The trip, which took place May 12-26, was attended by 12 studio art and art history students, seven of whom have art featured in the gallery. Seniors Tara Clark, Venessa Lechler, Bill Mauro, Joanna Pallas and Lauren Shambach and juniors Valerie Caswell and Lindsay Stern showcased paintings, drawings and photography that profiled their inspiration in each country.

Mauro, whose work consists of photography, drawing and painting, wanted to tell the story of his journey, with a complete beginning, middle and end. Two of his favorite pieces were from the very first and last days of the trip.

His digital print, "Quietly We Stole the Best they had to Offer," was taken on the first full-day of the tour. "It is my first artistic shot of the trip," he said of the picture showing a boardwalk pier. What he liked the most about it was that the end result highlighted the exact colors and textures that he had seen in his camera's viewfinder.

Another favorite is a large painting of a Guatemalan woman, based on a photograph taken while she was taking a break from sweeping. "I was looking through my collection of photos, trying to pick one to turn into a painting," he said. One of the features he was most intrigued by was the negative space in the photo.

One of the more common mantras of the artists was that they had no plan for what they wanted to capture or where their inspiration came from in their work. This was certainly true for Stern, as her digital camera broke before she arrived. "I was basically working with a small point-and-shoot camera," she said.

The technical difficulty certainly did nothing to diminish the quality of her work, as her photos' brilliant reds, blues and yellows stand out in the gallery. "Feathers No. 3" is a close-up of feathers from one of the exotic birds near her hotel room. Two others feature stained glass: one is the glass sections on a church window, the other is the reflections of that glass on the ground, which look like spatters of paint.
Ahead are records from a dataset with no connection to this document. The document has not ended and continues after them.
Lemma load_model_cached_forgets_failures_witness :
  cache idle_world !! "/app/pipeline3_revised.pkl" = None
  /\ attempt unreadable (files idle_world) "/app/pipeline3_revised.pkl"
     = inl (Exception "UnpicklingError" "invalid load key")
  /\ exists (err : exn) (w1 : @World unit),
       load_model_cached unreadable unreadable "/app/pipeline3_revised.pkl" idle_world
       = (Raise err, w1)
       /\ cache w1 = cache idle_world.
Proof.
  split; [reflexivity|]. split; [reflexivity|].
  destruct (load_model_cached_forgets_failures unreadable unreadable
              "/app/pipeline3_revised.pkl" _ _ idle_world eq_refl eq_refl eq_refl)
    as (err & w1 & Hrun & Hcache & _).
  exists err, w1. auto.
Defined.

Lemma build_input_form_defaults_witness :
  ui idle_world = untouched_ui
  /\ build_input_form idle_world
     = (Return (false, 0%nat),
        with_frames [record_frame default_record] idle_world).
Proof.
  split; [reflexivity|].
  exact (build_input_form_defaults idle_world eq_refl).
Defined.

Lemma build_input_form_flags_witness :
  ui_clicked (ui reupload_world) "Predict Yield" = true
  /\ exists (df : nat) (w' : @World unit) (table : DataFrame),
       build_input_form reupload_world = (Return (true, df), w')
       /\ frames w' !! df = Some table
       /\ getitem table "Fertilizer_Used" = Some (SBool [true]).
Proof.
  split; [reflexivity|].
  destruct (build_input_form_flags reupload_world eq_refl)
    as (df & w' & table & fert & irr & Hrun & Hfr & Hfert & _ & Hiff & _).
  exists df, w', table. split; [exact Hrun|]. split; [exact Hfr|].
  rewrite Hfert. destruct fert; [reflexivity|].
  destruct Hiff as [Hiff _]. discriminate (Hiff eq_refl).
Defined.

Lemma main_without_model_file_stops_witness :
  ui_uploaded (ui misnamed_world) = None
  /\ files misnamed_world !! "/app/model.pkl" = Some "model"
  /\ files misnamed_world !! os_path_join "/app" "pipeline3_revised.pkl" = None
  /\ fst (main numeric_only readable readable "/app" misnamed_world) = Stopped.
Proof.
  split; [reflexivity|]. split; [reflexivity|]. split; [reflexivity|].
  rewrite (main_without_model_file_stops numeric_only readable readable "/app"
             misnamed_world eq_refl eq_refl).
  reflexivity.
Defined.

Lemma main_upload_after_cached_model_is_not_loaded_witness :
  ui_uploaded (ui reupload_world) = Some "second upload"
  /\ cache reupload_world !! os_path_join "/app" "_uploaded_model.tmp" = Some 0%nat
  /\ files (snd (main pipeline readable readable "/app" reupload_world))
       !! os_path_join "/app" "_uploaded_model.tmp" = Some "second upload"
  /\ extended_by (predict_of 0) (events reupload_world)
       (events (snd (main pipeline readable readable "/app" reupload_world))).
Proof.
  split; [reflexivity|]. split; [reflexivity|].
  exact (main_upload_after_cached_model_is_not_loaded pipeline readable readable "/app"
           reupload_world "second upload" 0 eq_refl eq_refl).
Defined.

Lemma main_load_failure_is_not_caught_witness :
  ui_uploaded (ui idle_world) = None
  /\ files idle_world !! os_path_join "/app" "pipeline3_revised.pkl" = Some "model"
  /\ cache idle_world !! os_path_join "/app" "pipeline3_revised.pkl" = None
  /\ exists err,
       fst (main numeric_only unreadable unreadable "/app" idle_world) = Raise err
       /\ exn_class err = "RuntimeError".
Proof.
  split; [reflexivity|]. split; [reflexivity|]. split; [reflexivity|].
  destruct (main_load_failure_is_not_caught numeric_only unreadable unreadable "/app"
              idle_world "model" _ _ eq_refl eq_refl eq_refl eq_refl eq_refl)
    as (err & Hrun & Hclass & _).
  exists err. rewrite Hrun. auto.
Defined.

Lemma main_without_submission_predicts_nothing_witness :
  ui_clicked (ui idle_world) "Predict Yield" = false
  /\ extended_by is_load (events idle_world)
       (events (snd (main numeric_only readable readable "/app" idle_world))).
Proof.
  split; [reflexivity|].
  exact (proj1 (main_without_submission_predicts_nothing numeric_only readable readable
                  "/app" idle_world eq_refl)).
Defined.

Lemma main_caches_the_loaded_model_witness :
  ui_uploaded (ui idle_world) = None
  /\ files idle_world !! os_path_join "/app" "pipeline3_revised.pkl" = Some "model"
  /\ cache idle_world !! os_path_join "/app" "pipeline3_revised.pkl" = None
  /\ cache (snd (main numeric_only readable readable "/app" idle_world))
     = <[os_path_join "/app" "pipeline3_revised.pkl" := 0%nat]> (cache idle_world).
Proof.
  split; [reflexivity|]. split; [reflexivity|]. split; [reflexivity|].
  exact (main_caches_the_loaded_model numeric_only readable readable "/app"
           idle_world "model" tt eq_refl eq_refl eq_refl eq_refl).
Defined.
(** The validator never answers with an empty message, so a result is
    truthy exactly when it is a message. *)
Lemma validate_truthy (k : field) (v : jsstring) :
  message_truthy (validate k v) = true <-> validate k v <> None.
Proof.
  assert (H : forall m, validate k v = Some m -> m <> EmptyString).
  { intros m. destruct k; unfold validate;
      repeat match goal with
             | |- context [if ?b then _ else _] => destruct b
             end;
      intros E; inversion E; discriminate. }
  destruct (validate k v) as [m|] eqn:E; simpl.
  - specialize (H m eq_refl). destruct m; [contradiction|].
    split; [discriminate|reflexivity].
  - split; [discriminate|congruence].
Qed.

(** Some evaluations of the validator. *)
Example validate_name_blank :
  validate Name (lit "   ") = Some "Name is required.".
Proof. vm_compute. reflexivity. Qed.

Example validate_name_nbsp : validate Name [160; 0x3000; 9] = Some "Name is required.".
Proof. vm_compute. reflexivity. Qed.

Example validate_email_subdomain : validate Email (lit "a@b.c.d") = None.
Proof. vm_compute. reflexivity. Qed.

Example validate_email_two_ats :
  validate Email (lit "a@@b.c") = Some "Invalid email format.".
Proof. vm_compute. reflexivity. Qed.

Example validate_email_trailing_space :
  validate Email (lit "a@b.c ") = Some "Invalid email format.".
Proof. vm_compute. reflexivity. Qed.

Example validate_phone_blank :
  validate Phone (lit " ") = Some "Phone must be 10 to 15 digits.".
Proof. vm_compute. reflexivity. Qed.

Example validate_phone_16 :
  validate Phone (lit "1234567890123456")
  = Some "Phone must be 10 to 15 digits.".
Proof. vm_compute. reflexivity. Qed.

Example validate_password_short :
  validate Password (lit "Ab1!")
  = Some "Password must be at least 8 characters long.".
Proof. vm_compute. reflexivity. Qed.

Example validate_password_no_special :
  validate Password (lit "Abcdefg1")
  = Some "Must contain a special character (@$!%*?&).".
Proof. vm_compute. reflexivity. Qed.

(** C6. For each of the four fields, validating the empty string gives that
    field's "required" message. *)
Theorem validate_empty_required :
  validate Name [] = Some "Name is required."
  /\ validate Email [] = Some "Email is required."
  /\ validate Phone [] = Some "Phone number is required."
  /\ validate Password [] = Some "Password is required.".
Proof. repeat split; reflexivity. Qed.

(** C4. [validate Email] answers "Email is required." on the empty string;
    on any other string it answers nothing exactly when the string is
    [local@domain.tld] (each part one or more code units, none white space
    or [@]) and "Invalid email format." exactly when it is not; so
    ["a@b.c"] passes and ["abc"] gets the format message. *)
Theorem validate_email_spec :
  validate Email [] = Some "Email is required."
  /\ (forall v : jsstring, v <> [] ->
        (validate Email v = None <-> email_shape v)
        /\ (validate Email v = Some "Invalid email format."
            <-> ~ email_shape v))
  /\ validate Email (lit "a@b.c") = None
  /\ validate Email (lit "abc") = Some "Invalid email format.".
Proof.
  split; [reflexivity|]. split; [|split; vm_compute; reflexivity].
  intros v Hne. rewrite (validate_email_nonempty v Hne).
  rewrite <- email_re_shape.
  destruct (test_anchored email_re v); unfold msg_email_format;
    intuition congruence.
Qed.

Lemma validate_email_spec_witness :
  lit "a@b.c" <> []
  /\ email_shape (lit "a@b.c")
  /\ validate Email (lit "a@b.c") = None
  /\ lit "a b" <> []
  /\ ~ email_shape (lit "a b")
  /\ validate Email (lit "a b") = Some "Invalid email format.".
Proof.
  assert (N1 : lit "a@b.c" <> []) by (vm_compute; discriminate).
  assert (N2 : lit "a b" <> []) by (vm_compute; discriminate).
  assert (E1 : email_shape (lit "a@b.c")).
  { apply email_re_shape. vm_compute. reflexivity. }
  assert (E2 : ~ email_shape (lit "a b")).
  { intros H. apply email_re_shape in H. vm_compute in H. discriminate. }
  split; [exact N1|]. split; [exact E1|].
  split; [exact (proj2 (proj1 (proj1 (proj2 validate_email_spec) _ N1)) E1)|].
  split; [exact N2|]. split; [exact E2|].
  exact (proj2 (proj2 (proj1 (proj2 validate_email_spec) _ N2)) E2).
Defined.

(** C5. [validate Phone] answers "Phone number is required." on the empty
    string; on any other string it answers nothing exactly when what is left
    after deleting all white space is 10 to 15 decimal digits, and "Phone
    must be 10 to 15 digits." otherwise; so ["123"] gets the digit message
    and ["1234567890"] and ["123 456 7890"] pass. *)
Theorem validate_phone_spec :
  validate Phone [] = Some "Phone number is required."
  /\ (forall v : jsstring, v <> [] ->
        (validate Phone v = None <-> phone_shape (remove_whitespace v))
        /\ (validate Phone v = Some "Phone must be 10 to 15 digits."
            <-> ~ phone_shape (remove_whitespace v)))
  /\ validate Phone (lit "123") = Some "Phone must be 10 to 15 digits."
  /\ validate Phone (lit "1234567890") = None
  /\ validate Phone (lit "123 456 7890") = None.
Proof.
  split; [reflexivity|]. split; [|repeat split; vm_compute; reflexivity].
  intros v Hne. rewrite (validate_phone_nonempty v Hne).
  rewrite <- phone_re_shape.
  destruct (test_anchored phone_re (remove_whitespace v));
    unfold msg_phone_digits; intuition congruence.
Qed.

Lemma validate_phone_spec_witness :
  lit "123 456 7890" <> []
  /\ phone_shape (remove_whitespace (lit "123 456 7890"))
  /\ validate Phone (lit "123 456 7890") = None.
Proof.
  assert (N1 : lit "123 456 7890" <> []) by (vm_compute; discriminate).
  assert (P1 : phone_shape (remove_whitespace (lit "123 456 7890"))).
  { apply phone_re_shape. vm_compute. reflexivity. }
  split; [exact N1|]. split; [exact P1|].
  exact (proj2 (proj1 (proj1 (proj2 validate_phone_spec) _ N1)) P1).
Defined.

(** C3. On a password of at least 8 code units, [validate Password] looks
    for a lowercase letter, an uppercase letter, a decimal digit and one of
    [@$!%*?&], in that order, and answers with the message of the first
    class that is missing, or with nothing when all four are there; so
    ["Abcdef1!"] passes and ["abcdefg1"] gets the uppercase message. *)
Theorem validate_password_classes :
  (forall v : jsstring, (8 <= length v)%nat ->
     (~ has_lowercase v ->
      validate Password v = Some "Must contain a lowercase letter.")
     /\ (has_lowercase v -> ~ has_uppercase v ->
         validate Password v = Some "Must contain an uppercase letter.")
     /\ (has_lowercase v -> has_uppercase v -> ~ has_decimal_digit v ->
         validate Password v = Some "Must contain a number.")
     /\ (has_lowercase v -> has_uppercase v -> has_decimal_digit v ->
         ~ has_special v ->
         validate Password v
         = Some "Must contain a special character (@$!%*?&).")
     /\ (has_lowercase v -> has_uppercase v -> has_decimal_digit v ->
         has_special v ->
         validate Password v = None))
  /\ validate Password (lit "Abcdef1!") = None
  /\ validate Password (lit "abcdefg1")
     = Some "Must contain an uppercase letter.".
Proof.
  split; [|split; vm_compute; reflexivity].
  intros v Hlen. rewrite (validate_password_long v Hlen).
  rewrite <- search_lower, <- search_upper, <- search_digit, <- search_special.
  destruct (test_search (Class is_lower) v),
           (test_search (Class is_upper) v),
           (test_search (Class is_digit) v),
           (test_search (Class is_special) v);
    simpl; repeat split; intros; try reflexivity; congruence.
Qed.

Lemma validate_password_classes_witness :
  (8 <= length (lit "abcdefg1"))%nat
  /\ has_lowercase (lit "abcdefg1")
  /\ ~ has_uppercase (lit "abcdefg1")
  /\ validate Password (lit "abcdefg1")
     = Some "Must contain an uppercase letter.".
Proof.
  assert (L : (8 <= length (lit "abcdefg1"))%nat) by (vm_compute; lia).
  assert (A : has_lowercase (lit "abcdefg1")).
  { apply search_lower. vm_compute. reflexivity. }
  assert (B : ~ has_uppercase (lit "abcdefg1")).
  { intros H. apply search_upper in H. vm_compute in H. discriminate. }
  split; [exact L|]. split; [exact A|]. split; [exact B|].
  exact (proj1 (proj2 (proj1 validate_password_classes _ L)) A B).
Defined.

(** ** The error map that [handleSubmit] and [isFormValid] build *)

Lemma is_touched_true (t : gmap field bool) (k : field) :
  is_touched t k = true <-> t !! k = Some true.
Proof.
  unfold is_touched. destruct (t !! k) as [[]|]; simpl; split; congruence.
Qed.

Lemma is_touched_false (t : gmap field bool) (k : field) :
  is_touched t k = false <-> t !! k <> Some true.
Proof.
  rewrite <- is_touched_true. destruct (is_touched t k); split; congruence.
Qed.

Lemma allTouched_lookup (k : field) : allTouched !! k = Some true.
Proof. unfold allTouched. destruct k; by simplify_map_eq. Qed.

Lemma collect_step_eq (d : FormState) (acc : gmap field message) (k : field) :
  collect_step d acc k =
    match validate k (get d k) with
    | Some m => <[k := Some m]> acc
    | None => acc
    end.
Proof.
  unfold collect_step. pose proof (validate_truthy k (get d k)) as H.
  destruct (validate k (get d k)) as [m|]; simpl in *.
  - destruct m; [|reflexivity].
    exfalso. assert (false = true) by (apply H; discriminate). discriminate.
  - reflexivity.
Qed.

Lemma collect_errors_lookup (d : FormState) (k : field) :
  collect_errors d !! k =
    match validate k (get d k) with
    | Some m => Some (Some m)
    | None => None
    end.
Proof.
  unfold collect_errors, keys. cbn [foldl]. rewrite !collect_step_eq.
  destruct k;
    destruct (validate Name (get d Name)),
             (validate Email (get d Email)),
             (validate Phone (get d Phone)),
             (validate Password (get d Password));
    by simplify_map_eq.
Qed.

Lemma collect_errors_at (d : FormState) (k : field) :
  error_at (collect_errors d) k = validate k (get d k).
Proof.
  unfold error_at. rewrite collect_errors_lookup.
  destruct (validate k (get d k)); reflexivity.
Qed.

Lemma collect_errors_empty (d : FormState) :
  collect_errors d = ∅ <-> forall k, validate k (get d k) = None.
Proof.
  split.
  - intros H k. rewrite <- collect_errors_at, H. reflexivity.
  - intros H. apply map_eq. intros k.
    rewrite collect_errors_lookup, H, lookup_empty. reflexivity.
Qed.

Lemma no_keys_empty (m : gmap field message) : no_keys m = true <-> m = ∅.
Proof. unfold no_keys. rewrite Nat.eqb_eq. apply map_size_empty_iff. Qed.

Lemma no_keys_collect (d : FormState) :
  no_keys (collect_errors d) = true <-> forall k, validate k (get d k) = None.
Proof. rewrite no_keys_empty. apply collect_errors_empty. Qed.

Lemma all_fields (P : field -> Prop) :
  (forall k, P k) <-> P Name /\ P Email /\ P Phone /\ P Password.
Proof.
  split.
  - intros H. auto.
  - intros (H1 & H2 & H3 & H4) []; assumption.
Qed.

Lemma get_set_eq (d : FormState) (k : field) (v : jsstring) :
  get (set d k v) k = v.
Proof. destruct k; reflexivity. Qed.

Lemma get_set_ne (d : FormState) (k k' : field) (v : jsstring) :
  k' <> k -> get (set d k v) k' = get d k'.
Proof. destruct k, k'; intros H; try reflexivity; contradiction. Qed.
(** An integer from [2 ^ 1024] on is beyond every finite float. *)
Lemma b64_nearest_overflow (n : Z) :
  2 ^ 1024 <= n → b64_nearest n 1 = PosInf.
Proof.
  intros Hn. assert (0 < n) as Hpos.
  { eapply Z.lt_le_trans; [|exact Hn]. by apply Z.pow_pos_nonneg. }
  unfold b64_nearest. change (Z.log2 1) with 0. rewrite Z.sub_0_r.
  set (k := Z.log2 n).
  assert (1024 <= k) as Hk by (apply Z.log2_le_pow2; [done|exact Hn]).
  assert (2 ^ k <= n) as Hkn by (apply Z.log2_spec; done).
  cbv zeta.
  assert ((0 <=? k) = true) as -> by (apply Z.leb_le; lia).
  assert ((1 * 2 ^ k <=? n) = true) as -> by (apply Z.leb_le; lia).
  assert (Z.max (k - 52) (-1074) = k - 52) as -> by lia.
  assert ((0 <=? k - 52) = true) as -> by (apply Z.leb_le; lia).
  rewrite Z.mul_1_l.
  set (den := 2 ^ (k - 52)).
  assert (0 < den) as Hden by (apply Z.pow_pos_nonneg; lia).
  assert (2 ^ k = 2 ^ 52 * den) as Hsplit.
  { unfold den. rewrite <- Z.pow_add_r by lia. f_equal. lia. }
  assert (2 ^ 52 <= n / den) as Hq.
  { apply Z.div_le_lower_bound; [done|]. lia. }
  set (m := if 2 * (n mod den) <? den then n / den
            else if den <? 2 * (n mod den) then n / den + 1
            else if Z.even (n / den) then n / den else n / den + 1).
  assert (n / den <= m) as Hm by (unfold m; repeat case_match; lia).
  assert ((2 ^ 1024 <=? m * den) = true) as ->; [|done].
  apply Z.leb_le. transitivity (2 ^ k).
  - apply Z.pow_le_mono_r; lia.
  - rewrite Hsplit. apply Z.mul_le_mono_nonneg_r; lia.
Qed.

Lemma append_nil_r (s : string) : s +:+ "" = s.
Proof.
  induction s as [|c s IH]; [done|].
  change (String c s +:+ "") with (String c (s +:+ "")). by rewrite IH.
Qed.

(** [float] on a run of decimal digits, with or without a minus sign. *)
Lemma py_float_decimal (neg : bool) (s : string) :
  decimal s →
  py_float ((if neg then "-" else "") +:+ s) =
    Ok (b64_round (inject_Z (if neg then - digits_value 0 (chars s)
                             else digits_value 0 (chars s)))).
Proof.
  intros Hs.
  assert (well_formed (Literal neg s None None)) as Hl by done.
  pose proof (py_float_literal _ Hl) as Hf. unfold written in Hf.
  cbn [lit_neg lit_int lit_frac lit_exp] in Hf.
  rewrite !append_nil_r in Hf. rewrite Hf. do 2 f_equal.
  rewrite <- Qred_inject_Z. apply Qred_complete.
  unfold lit_value, lit_digits, lit_power.
  cbn [lit_neg lit_int lit_frac lit_exp from_option id default].
  change (chars "") with (@nil ascii). rewrite app_nil_r.
  change (10 ^ (0 - Z.of_nat (length [])))%Q with 1%Q.
  rewrite Qmult_1_r. destruct neg; [|by rewrite Qmult_1_l].
  rewrite inject_Z_opp. ring.
Qed.

Lemma digits_value_nonneg (acc : Z) (ds : list ascii) :
  0 <= acc → 0 <= digits_value acc ds.
Proof.
  revert acc. induction ds as [|c ds IH]; intros acc Hacc; [done|].
  cbn [digits_value]. apply IH.
  assert (0 <= default 0 (digit_val c)); [|lia].
  unfold digit_val. case_match; cbn; lia.
Qed.

(** X16: a threshold typed as a decimal integer, with or without a minus
    sign: the message made of a command word, a pair and the digits
    stores the pair in upper case with the float nearest to the integer
    the digits denote. That is the integer itself when it is below
    [2 ^ 53], and an infinity of its sign when it is [2 ^ 1024] or
    more. *)
Theorem alert_decimal_threshold
    (cmd w s : string) (neg : bool) (ud : user_dict) :
  word cmd → word w → decimal s →
  alert (join_words [cmd; w; (if neg then "-" else "") +:+ s]) ud =
    Ok (<["alerts" :=
            (py_upper w,
             b64_round (inject_Z (if neg then - digits_value 0 (chars s)
                                  else digits_value 0 (chars s))))]> ud,
        AlertSet (py_upper w)
          (b64_round (inject_Z (if neg then - digits_value 0 (chars s)
                                else digits_value 0 (chars s))))) ∧
  (digits_value 0 (chars s) < 2 ^ 53 →
   b64_round (inject_Z (if neg then - digits_value 0 (chars s)
                        else digits_value 0 (chars s)))
   = Fin (inject_Z (if neg then - digits_value 0 (chars s)
                    else digits_value 0 (chars s)))) ∧
  (2 ^ 1024 <= digits_value 0 (chars s) →
   b64_round (inject_Z (if neg then - digits_value 0 (chars s)
                        else digits_value 0 (chars s)))
   = if neg then NegInf else PosInf).
Proof.
  intros Hcmd Hw Hs.
  pose proof (digits_value_nonneg 0 (chars s) (Z.le_refl 0)) as Hnonneg.
  split; [|split].
  - assert (word ((if neg then "-" else "") +:+ s)) as Hthr.
    { destruct Hs as [Hne Hds].
      assert (Forall (λ c, is_space c = false) (chars s)) as Hsp
        by (eapply Forall_impl; [exact Hds|apply digit_not_space]).
      destruct neg; [|done].
      change ("-" +:+ s) with (String "-" s). split; [done|].
      by constructor. }
    assert (Forall word [cmd; w; (if neg then "-" else "") +:+ s]) as Hws
      by (repeat (apply List.Forall_cons; [done|]); apply List.Forall_nil).
    rewrite alert_unfold, (py_split_join _ Hws).
    cbn [lookup list_lookup]. by rewrite py_float_decimal.
  - intros Hlt. rewrite <- Qred_inject_Z. apply b64_round_exact.
    exists (if neg then - digits_value 0 (chars s) else digits_value 0 (chars s)), 0.
    split; [destruct neg; lia|]. split; [lia|]. done.
  - intros Hge.
    destruct (digits_value 0 (chars s)) as [|p|p] eqn:Hp; [done| |lia].
    destruct neg; unfold b64_round; cbn [inject_Z Qnum Qden];
      change (- Z.pos p) with (Z.neg p); cbv iota;
      by rewrite b64_nearest_overflow.
Qed.

Lemma alert_decimal_threshold_witness :
  alert (join_words ["/alert"; "usd/ngn"; "-" +:+ "5"]) ∅ =
    Ok (<["alerts" := ("USD/NGN", Fin (inject_Z (-5)))]> ∅,
        AlertSet "USD/NGN" (Fin (inject_Z (-5)))).
Proof.
  destruct (alert_decimal_threshold "/alert" "usd/ngn" "5" true ∅)
    as (Ha & Hexact & _).
  - split; [done|]. repeat constructor.
  - split; [done|]. repeat constructor.
  - split; [done|]. repeat constructor. by exists 5.
  - rewrite Ha, Hexact; [reflexivity|]. by vm_compute.
Defined.

Example decimal_threshold_rounds :
  py_float "9007199254740993" = Ok (b64_round (inject_Z 9007199254740993)) ∧
  b64_round (inject_Z 9007199254740993) = Fin (inject_Z 9007199254740992) ∧
  b64_round (inject_Z (- 10 ^ 400)) = NegInf.
Proof. repeat apply conj; vm_compute; reflexivity. Qed.
(* ================================================================== *)
(** ** Equations of the execution monad                                *)
(* ================================================================== *)

Section Laws.

Variable W : Type.
Variable env : Env W.

Lemma bind_return {A B} (m : M W A) (k : A -> M W B) s a :
  result (m s) = Return a ->
  bind m k s =
  {| result := result (k a (final (m s)));
     final := final (k a (final (m s)));
     emitted := emitted (m s) ++ emitted (k a (final (m s))) |}.
Proof. intros H. unfold bind. rewrite H. reflexivity. Qed.

Lemma bind_throw {A B} (m : M W A) (k : A -> M W B) s e :
  result (m s) = Throw e ->
  bind m k s =
  {| result := Throw e; final := final (m s); emitted := emitted (m s) |}.
Proof. intros H. unfold bind. rewrite H. reflexivity. Qed.

Lemma bind_return_result {A B} (m : M W A) (k : A -> M W B) s a :
  result (m s) = Return a ->
  result (bind m k s) = result (k a (final (m s))).
Proof. intros H. unfold bind. rewrite H. reflexivity. Qed.

Lemma bind_return_emitted {A B} (m : M W A) (k : A -> M W B) s a :
  result (m s) = Return a ->
  emitted (bind m k s) = emitted (m s) ++ emitted (k a (final (m s))).
Proof. intros H. unfold bind. rewrite H. reflexivity. Qed.

Lemma try_catch_return {A} (m : M W A) (h : Error -> M W A) s a :
  result (m s) = Return a -> try_catch m h s = m s.
Proof. intros H. unfold try_catch. rewrite H. reflexivity. Qed.

Lemma try_catch_throw {A} (m : M W A) (h : Error -> M W A) s e :
  result (m s) = Throw e ->
  try_catch m h s =
  {| result := result (h e (final (m s)));
     final := final (h e (final (m s)));
     emitted := emitted (m s) ++ emitted (h e (final (m s))) |}.
Proof. intros H. unfold try_catch. rewrite H. reflexivity. Qed.

Lemma bind_get_this {A} (k : This -> M W A) s :
  (t <- get_this ;; k t) s = k (this s) s.
Proof. unfold bind. cbn. destruct (k (this s) s); reflexivity. Qed.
Stern says she chose to profile colors in her work because "color is big in the Central American culture and traditions." It's found in everything from clothing to buildings.

May Term courses are offered by the art department every two years. Though the trip is not required for art majors, students are credited for one four-credit course. They can choose from painting, drawing, photography and digital imaging courses. Past art May Term courses have taken students to Greece, Italy, Spain and Jamaica.